C'était le grand effet qu'il avait préparé. Et cette scène, si pénible, devait servir de châtiment à la présomption de Fabrice. Si Renée, à ce moment, eût tendu la main à M. de Ligneul, Lionel se sentait capable de les tuer tous les deux.
Mais Renée vint tout droit vers lui et cacha la tête sur son épaule.
Fabrice eut un cri, aussitôt réprimé.
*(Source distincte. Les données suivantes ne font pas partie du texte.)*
(** ** What leaves the table of open files as it is *)
Context `{!FatFsLaws F P D}.
Definition is_open (s : fat_s) (fd : Z) : bool := obj_fs (s.(files) fd).
(** [m] returns, takes the lock [n] times more than it gives it back, and no file of a
    table of [mx] is opened or closed. *)
Definition keeps (mx n : Z) {A} (m : G A) : Prop := ∀ s, s.(max_files) = mx →
  ∃ a s', m s = Ok (a, s') ∧ s'.(max_files) = mx ∧ s'.(lock) = s.(lock) + n ∧ ∀ fd, is_open s' fd = is_open s fd.
Lemma keeps_ret mx {A} (a : A) : keeps mx 0 (mret a).
Proof. intros s Hs. exists a, s. split_and!; try done; lia. Qed.
Lemma keeps_bind mx n1 n2 n {A B} (m : G A) (k : A → G B) :
  keeps mx n1 m → (∀ a, keeps mx n2 (k a)) → n = n1 + n2 → keeps mx n (m ≫= k).
Proof.
  intros Hm Hk -> s Hs. destruct (Hm s Hs) as (a & s1 & E & H1 & H2 & H3). destruct (Hk a s1 H1) as (b & s2 & E2 & H4 & H5 & H6).
  exists b, s2. split_and!; [by rewrite (M_bind_run _ _ _ _ _ E)|done|lia|]. intros fd. by rewrite H6.
Qed.
Lemma keeps_modify mx n f : (∀ s, (f s).(max_files) = s.(max_files) ∧ (f s).(lock) = s.(lock) + n ∧ (f s).(files) = s.(files)) →
  keeps mx n (modify f).
Proof.
  intros Hf s Hs. destruct (Hf s) as (H1 & H2 & H3). exists tt, (f s). split_and!; [done|congruence|done|]. intros fd. unfold is_open. by rewrite H3.
Qed.
Lemma keeps_gets mx {A} (f : fat_s → A) : keeps mx 0 (gets f).
Proof. intros s Hs. exists (f s), s. split_and!; try done; lia. Qed.
Lemma keeps_lib mx {A} (op : F → A * F) : keeps mx 0 (lib_call op).
Proof. intros s Hs. unfold lib_call. destruct (op (lib s)) as [a f]. eexists _, _. split; [reflexivity|]. cbn. split_and!; try done; lia. Qed.
Lemma keeps_acquire mx : keeps mx 1 acquire.
Proof. by apply keeps_modify. Qed.
Lemma keeps_release mx : keeps mx (-1) release.
Proof. by apply keeps_modify. Qed.
Lemma keeps_errno mx e : keeps mx 0 (set_errno e).
Proof. apply keeps_modify. intros s. cbn. split_and!; try done; lia. Qed.
Lemma good_fd_spec s fd : good_fd s fd = true ↔ 0 ≤ fd < s.(max_files).
Proof. unfold good_fd. rewrite andb_true_iff, Z.leb_le, Z.ltb_lt. done. Qed.
Lemma keeps_the_file mx fd : 0 ≤ fd < mx → keeps mx 0 (the_file fd).
Proof.
  intros Hfd s Hs. unfold the_file. rewrite (proj2 (good_fd_spec s fd)) by lia. eexists _, s. split_and!; try done; lia.
Qed.
Lemma keeps_on_file mx fd {A} (op : FIL P → F → A * FIL P * F) : 0 ≤ fd < mx →
  (∀ fil f, obj_fs (snd (fst (op fil f))) = obj_fs fil) → keeps mx 0 (on_file fd op).
Proof.
  intros Hfd Hop s Hs. unfold on_file. rewrite (proj2 (good_fd_spec s fd)) by lia. specialize (Hop (files s fd) (lib s)).
  destruct (op (files s fd) (lib s)) as [[a fil] f]. eexists _, _. split; [reflexivity|]. cbn. split_and!; [done|lia|].
  intros fd'. unfold is_open. cbn. destruct (decide (fd' = fd)) as [-> |]; [by rewrite fn_lookup_insert|by rewrite fn_lookup_insert_ne].
Qed.
Lemma keeps_if mx n (b : bool) {A} (m1 m2 : G A) : keeps mx n m1 → keeps mx n m2 → keeps mx n (if b then m1 else m2).
Proof. by destruct b. Qed.
Lemma keeps_fails mx e : keeps mx 0 (fails e).
Proof. eapply keeps_bind; [apply keeps_errno|intros; apply keeps_ret|done]. Qed.
Lemma keeps_rc mx r : keeps mx 0 (rc r).
Proof. apply keeps_if; [apply keeps_ret|apply keeps_fails]. Qed.
Lemma keeps_then mx n1 n {A B} (m : G A) (k : A → G B) :
  keeps mx n1 m → (∀ a, keeps mx (n - n1) (k a)) → keeps mx n (m ≫= k).
Proof. intros Hm Hk. eapply keeps_bind; [exact Hm|exact Hk|lia]. Qed.
Lemma keeps_eq mx n {A} (m : G A) : keeps mx 0 m → n = 0 → keeps mx n m.
Proof. by intros ? ->. Qed.
Lemma fs_kept_seek fil n f : obj_fs (snd (fst (f_lseek fil n f))) = obj_fs fil.
Proof. apply (fs_kept f fil n []). Qed.
Lemma fs_kept_read fil n f : obj_fs (snd (fst (f_read fil n f))) = obj_fs fil.
Proof. apply (fs_kept f fil n []). Qed.
Lemma fs_kept_write fil bs f : obj_fs (snd (fst (f_write fil bs f))) = obj_fs fil.
Proof. apply (fs_kept f fil 0 bs). Qed.
Lemma fs_kept_sync fil f : obj_fs (snd (fst (f_sync fil f))) = obj_fs fil.
Proof. apply (fs_kept f fil 0 []). Qed.
Lemma fs_kept_trunc fil f : obj_fs (snd (fst (f_truncate fil f))) = obj_fs fil.
Proof. apply (fs_kept f fil 0 []). Qed.
#[local] Ltac keep :=
  intros; repeat match goal with
  | |- keeps _ _ (let _ := _ in _) => cbv zeta
  | |- ∀ _ : _ * _, _ => intros []
  | |- ∀ _, _ => intro
  | |- keeps _ _ (if _ then _ else _) => apply keeps_if
  | |- keeps _ _ (match ?x with None => _ | Some _ => _ end) => destruct x
  | |- keeps _ _ (_ ← acquire; _) => apply (keeps_then _ 1); [apply keeps_acquire|]
  | |- keeps _ _ (_ ← release; _) => apply (keeps_then _ (-1)); [apply keeps_release|]
  | |- keeps _ _ (_ ← _; _) => apply (keeps_then _ 0)
  | |- keeps _ _ (gets _) => apply keeps_gets
  | |- keeps _ _ (lib_call _) => apply keeps_lib
  | |- keeps _ _ (set_errno _) => apply keeps_errno
  | |- keeps _ _ (the_file _) => by apply keeps_the_file
  | |- keeps _ _ (on_file _ _) => by apply keeps_on_file; [|intros ??; apply fs_kept_seek || apply fs_kept_read || apply fs_kept_write || apply fs_kept_sync || apply fs_kept_trunc]
  | |- keeps _ _ (mret _) => apply keeps_eq; [apply keeps_ret|lia]
  | |- keeps _ _ (fails _) => apply keeps_eq; [apply keeps_fails|lia]
  | |- keeps _ _ (rc _) => apply keeps_eq; [apply keeps_rc|lia]
  | |- context [let '(_, _) := ?x in _] => is_var x; destruct x
  end.
Lemma keeps_write mx fd data : 0 ≤ fd < mx → keeps mx 0 (vfs_fat_write fd data).
Proof. unfold vfs_fat_write. keep. Qed.
Lemma keeps_read mx fd size : 0 ≤ fd < mx → keeps mx 0 (vfs_fat_read fd size).
Proof. unfold vfs_fat_read. keep. Qed.
Lemma keeps_pread mx fd size off : 0 ≤ fd < mx → keeps mx 0 (vfs_fat_pread fd size off).
Proof. unfold vfs_fat_pread. keep. Qed.
Lemma keeps_lseek mx fd off mode : 0 ≤ fd < mx → keeps mx 0 (vfs_fat_lseek fd off mode).
Proof. unfold vfs_fat_lseek. keep. Qed.
Lemma keeps_fsync mx fd : 0 ≤ fd < mx → keeps mx 0 (vfs_fat_fsync fd).
Proof. unfold vfs_fat_fsync. keep. Qed.
Lemma keeps_fstat mx fd : 0 ≤ fd < mx → keeps mx 0 (vfs_fat_fstat fd).
Proof. unfold vfs_fat_fstat. keep. Qed.
Lemma keeps_ftruncate mx fd len : 0 ≤ fd < mx → keeps mx 0 (vfs_fat_ftruncate fd len).
Proof. unfold vfs_fat_ftruncate. keep. Qed.
Lemma keeps_on_path mx op p : keeps mx 0 (on_path op p).
Proof. unfold on_path. keep. Qed.
Lemma keeps_rename mx p q : keeps mx 0 (vfs_fat_rename p q).
Proof. unfold vfs_fat_rename. keep. Qed.
Lemma keeps_stat mx mk p : keeps mx 0 (vfs_fat_stat mk p).
Proof. unfold vfs_fat_stat. keep. Qed.
Lemma keeps_access mx p a : keeps mx 0 (vfs_fat_access p a).
Proof. unfold vfs_fat_access. keep. Qed.
Lemma keeps_utime mx lt t p ts : keeps mx 0 (vfs_fat_utime lt t p ts).
Proof. unfold vfs_fat_utime. apply keeps_if; [apply keeps_fails|]. destruct (fat_of_tm _). apply keeps_on_path. Qed.
Lemma keeps_truncate mx b p len : keeps mx 0 (vfs_fat_truncate b p len).
Proof.
  unfold vfs_fat_truncate. apply keeps_if; [keep|]. apply (keeps_then _ 1); [apply keeps_acquire|intros _].
  apply (keeps_then _ 0); [keep|intros q]. apply keeps_if; [keep|]. apply (keeps_then _ 0); [keep|intros [r file]].
  apply keeps_if; [keep|]. apply (keeps_then _ (-1)); keep.
Qed.
Lemma keeps_copy mx cb st fuel size pf1 pf2 : 0 < cb → size ≤ Z.of_nat fuel → keeps mx 0 (copy_loop fuel cb st size pf1 pf2).
Proof.
  intros Hcb. revert size pf1 pf2. induction fuel as [|fuel IH]; intros size pf1 pf2 Hs; cbn [copy_loop].
  - rewrite (proj2 (Z.leb_le _ _)) by lia. keep.
  - destruct (Z.leb_spec size 0); [keep|]. keep. apply IH. destruct (Z.ltb_spec size cb); lia.
Qed.
Lemma keeps_link mx b st p q s : 0 < fs_csize s.(lib) → s.(max_files) = mx →
  ∃ a s', vfs_fat_link b st p q s = Ok (a, s') ∧ s'.(max_files) = mx ∧ s'.(lock) = s.(lock) ∧ ∀ fd, is_open s' fd = is_open s fd.
Proof.
  intros Hc Hs. set (s1 := with_lock (lock s + 1) s). unfold vfs_fat_link.
  rewrite (M_bind_run acquire _ _ tt s1) by done. rewrite (M_bind_run _ _ _ (prepend_drive_to_path p s1) s1) by done.
  rewrite (M_bind_run _ _ _ (prepend_drive_to_path q s1) s1) by done. rewrite (M_bind_run _ _ _ (fs_csize (lib s)) s1) by done.
  lazymatch goal with |- context [?m s1 = Ok _] => assert (keeps mx (-1) m) as Hm end.
  { apply keeps_if; [keep|]. apply (keeps_then _ 0); [keep|intros [r1 pf1]]. apply keeps_if; [keep|].
    apply (keeps_then _ 0); [keep|intros [r2 pf2]]. apply (keeps_then _ (-1)); [apply keeps_release|intros _].
    apply keeps_if; [keep|]. apply (keeps_then _ 0); [apply keeps_copy; lia|intros [[r3 pf1'] pf2']]. keep. }
  destruct (Hm s1 Hs) as (a & s' & H1 & H2 & H3 & H4). exists a, s'. split_and!; [done|done|cbn in H3; lia|done].
Qed.
Lemma keeps_opendir mx b p : keeps mx 0 (vfs_fat_opendir b p).
Proof. unfold vfs_fat_opendir. keep. Qed.
Lemma keeps_closedir mx d : keeps mx 0 (vfs_fat_closedir d).
Proof. unfold vfs_fat_closedir. keep. Qed.
Lemma keeps_readdir_r mx d : keeps mx 0 (vfs_fat_readdir_r d).
Proof. unfold vfs_fat_readdir_r. keep. Qed.
Lemma keeps_readdir mx d : keeps mx 0 (vfs_fat_readdir d).
Proof. unfold vfs_fat_readdir. keep. apply keeps_readdir_r. Qed.
Lemma keeps_seekdir_loop mx off fuel d : off ≤ d_offset d + Z.of_nat fuel → keeps mx 0 (seekdir_loop fuel off d).
Proof.
  revert d. induction fuel as [|fuel IH]; intros d Hd; cbn [seekdir_loop].
  - rewrite (proj2 (Z.ltb_ge _ _)) by lia. keep.
  - keep. apply IH. cbn. lia.
Qed.
Lemma keeps_seekdir mx d off : 0 ≤ d_offset d → keeps mx 0 (vfs_fat_seekdir d off).
Proof.
  intros Hd. unfold vfs_fat_seekdir. keep; apply keeps_seekdir_loop; cbn; lia.
Qed.
(* ===== verification/FatSession.v ===== *)
(** * The switch in front of one FAT volume

    [Vfs] with the calls of [VfsFat] as its file system.  The switch keeps the local
    descriptor of a file in eight bits and hands out descriptors of its own; the volume has
    its table of open files.  The sessions below are everything a program can do with files
    and names once the volume is registered, and the theorem is that the two tables never
    disagree. *)

From Stdlib Require Import Ascii.
From S2P Require Import Prelude Vfs FatFs VfsFat.

Section session.
Context {F P D : Type} `{FatFsLaws F P D}.
Context (mktime : tm → Z) (localtime : Z → tm) (now : F → Z) (stale : Z * Z).
Context (put_stat : Z → stat_t → (Z → Z) → Z → Z) (put_dirent : Z → dirent → (Z → Z) → Z → Z)
  (put_ptr : Z → Z → (Z → Z) → Z → Z) (cur_dirent : Z → Z) (get_times : (Z → Z) → Z → option Z).
Context {X : Type} (MAX_FDS mx : Z).
(** The local descriptor goes through a [uint8_t]. *)
Hypothesis Hmx : 0 ≤ mx ≤ 256.

(** What esp_vfs_fat_register passes to the switch: every call but [fcntl] and [ioctl], with
    the context pointer *)
Definition fat_v_has (_ : unit) (c : vfs_call) : bool := fat_has c.
Definition fat_v_ctx (_ : unit) : bool := true.
Definition fat_v_run (_ : unit) (_ : option X) (c : vfs_call) (w : fat_w F P D) : Z * fat_w F P D :=
  fat_run mktime localtime now stale put_stat put_dirent put_ptr cur_dirent get_times c w.
#[local] Notation switch := (vfs_t unit X).
#[local] Notation world := (fat_w F P D).
#[local] Notation do_open := (esp_vfs_open fat_v_has fat_v_ctx fat_v_run MAX_FDS).
#[local] Notation do_close := (esp_vfs_close fat_v_has fat_v_ctx fat_v_run MAX_FDS).
#[local] Notation do_fd := (fd_call fat_v_has fat_v_ctx fat_v_run MAX_FDS).
#[local] Notation do_path := (path_call fat_v_has fat_v_ctx fat_v_run).
#[local] Notation do_path2 := (path_call2 fat_v_has fat_v_ctx fat_v_run).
Quelques secondes s'écoulèrent, solennellement, scandées par le tic-tac de la pendule, et sans qu'aucun des trois acteurs de cette scène fît un mouvement.
Puis M. de Ligneul esquissa un sourire amer, qui se termina en une secousse nerveuse de tous ses traits, et il se dirigea vers la porte.
Lionel courut après lui, dans le jardin. Il lui saisit le bras.
—Ah! mon ami, disait-il, tu souffres. Mais moi, je souffre plus que toi. Pardonne-moi, pardonne-lui! Il ne faut pas lui en vouloir. Les femmes sont féroces quand elles aiment. Et celle-ci m'aime jusqu'à la folie, jusqu'au crime s'il me plaisait de l'y pousser.